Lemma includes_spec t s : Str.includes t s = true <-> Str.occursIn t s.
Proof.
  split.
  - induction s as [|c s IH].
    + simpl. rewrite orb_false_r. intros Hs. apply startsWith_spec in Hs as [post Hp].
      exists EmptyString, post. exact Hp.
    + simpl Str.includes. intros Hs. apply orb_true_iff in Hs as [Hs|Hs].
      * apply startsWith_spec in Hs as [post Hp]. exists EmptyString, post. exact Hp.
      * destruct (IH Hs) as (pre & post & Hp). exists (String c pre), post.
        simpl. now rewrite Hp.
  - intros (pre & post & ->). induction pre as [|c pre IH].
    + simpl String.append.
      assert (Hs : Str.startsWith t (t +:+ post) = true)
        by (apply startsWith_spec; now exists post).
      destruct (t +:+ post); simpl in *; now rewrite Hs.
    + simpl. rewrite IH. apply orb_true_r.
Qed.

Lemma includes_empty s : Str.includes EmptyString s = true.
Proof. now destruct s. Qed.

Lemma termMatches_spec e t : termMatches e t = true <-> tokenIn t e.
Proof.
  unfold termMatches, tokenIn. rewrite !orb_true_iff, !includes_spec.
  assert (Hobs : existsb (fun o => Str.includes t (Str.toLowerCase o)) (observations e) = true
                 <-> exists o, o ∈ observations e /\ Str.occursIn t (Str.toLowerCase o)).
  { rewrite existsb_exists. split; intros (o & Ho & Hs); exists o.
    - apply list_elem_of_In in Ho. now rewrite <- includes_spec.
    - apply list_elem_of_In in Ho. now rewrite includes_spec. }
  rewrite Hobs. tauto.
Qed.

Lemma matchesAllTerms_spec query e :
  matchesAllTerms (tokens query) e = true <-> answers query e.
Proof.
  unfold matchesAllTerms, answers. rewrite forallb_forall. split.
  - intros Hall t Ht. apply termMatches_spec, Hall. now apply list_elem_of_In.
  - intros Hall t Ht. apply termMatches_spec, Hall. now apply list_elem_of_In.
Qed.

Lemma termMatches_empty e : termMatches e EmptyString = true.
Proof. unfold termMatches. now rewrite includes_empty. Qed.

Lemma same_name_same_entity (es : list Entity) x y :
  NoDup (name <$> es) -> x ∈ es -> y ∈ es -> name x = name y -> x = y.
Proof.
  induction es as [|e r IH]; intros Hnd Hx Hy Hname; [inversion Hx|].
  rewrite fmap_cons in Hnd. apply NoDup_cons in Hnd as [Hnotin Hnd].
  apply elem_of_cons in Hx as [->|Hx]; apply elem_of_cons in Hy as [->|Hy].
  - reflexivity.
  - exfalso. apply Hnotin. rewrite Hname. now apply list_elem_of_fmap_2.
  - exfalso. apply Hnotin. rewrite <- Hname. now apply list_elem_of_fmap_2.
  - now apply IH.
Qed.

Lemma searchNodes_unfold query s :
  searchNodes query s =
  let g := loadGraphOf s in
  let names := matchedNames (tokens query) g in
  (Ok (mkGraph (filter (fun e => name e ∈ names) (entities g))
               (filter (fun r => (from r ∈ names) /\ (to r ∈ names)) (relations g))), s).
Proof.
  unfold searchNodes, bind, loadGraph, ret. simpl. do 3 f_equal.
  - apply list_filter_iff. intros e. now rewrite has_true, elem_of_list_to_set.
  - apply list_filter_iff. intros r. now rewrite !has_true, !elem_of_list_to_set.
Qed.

==

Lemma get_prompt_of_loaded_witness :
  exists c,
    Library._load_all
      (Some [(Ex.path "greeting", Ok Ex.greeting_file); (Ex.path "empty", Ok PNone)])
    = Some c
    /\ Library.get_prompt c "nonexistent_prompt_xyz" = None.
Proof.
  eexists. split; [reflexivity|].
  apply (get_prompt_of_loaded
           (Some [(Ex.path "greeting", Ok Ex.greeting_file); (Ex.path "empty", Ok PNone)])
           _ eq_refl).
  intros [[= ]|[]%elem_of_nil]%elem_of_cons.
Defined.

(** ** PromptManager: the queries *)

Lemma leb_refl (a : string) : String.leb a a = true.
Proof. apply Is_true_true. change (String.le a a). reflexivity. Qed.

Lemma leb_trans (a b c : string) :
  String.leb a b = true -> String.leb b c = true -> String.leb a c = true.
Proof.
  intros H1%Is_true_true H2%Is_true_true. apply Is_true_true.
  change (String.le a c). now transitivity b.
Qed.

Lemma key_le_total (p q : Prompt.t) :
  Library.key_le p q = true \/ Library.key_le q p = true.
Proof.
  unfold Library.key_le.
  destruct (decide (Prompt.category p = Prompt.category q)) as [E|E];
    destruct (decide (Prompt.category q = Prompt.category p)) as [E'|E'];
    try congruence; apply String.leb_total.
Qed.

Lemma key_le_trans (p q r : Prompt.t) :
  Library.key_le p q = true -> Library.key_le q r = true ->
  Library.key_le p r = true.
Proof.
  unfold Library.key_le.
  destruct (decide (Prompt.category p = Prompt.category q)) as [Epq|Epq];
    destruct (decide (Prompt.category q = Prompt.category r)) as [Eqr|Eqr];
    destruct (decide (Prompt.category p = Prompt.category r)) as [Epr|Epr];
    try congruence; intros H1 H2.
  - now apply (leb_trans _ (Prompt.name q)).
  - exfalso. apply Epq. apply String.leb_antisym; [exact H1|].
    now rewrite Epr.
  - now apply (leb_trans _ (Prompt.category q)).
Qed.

Task item
Read the entries and show each line that mentions "Some".

Output for this task
      (Some [(Ex.path "greeting", Ok Ex.greeting_file); (Ex.path "empty", Ok PNone)])
    = Some c
           (Some [(Ex.path "greeting", Ok Ex.greeting_file); (Ex.path "empty", Ok PNone)])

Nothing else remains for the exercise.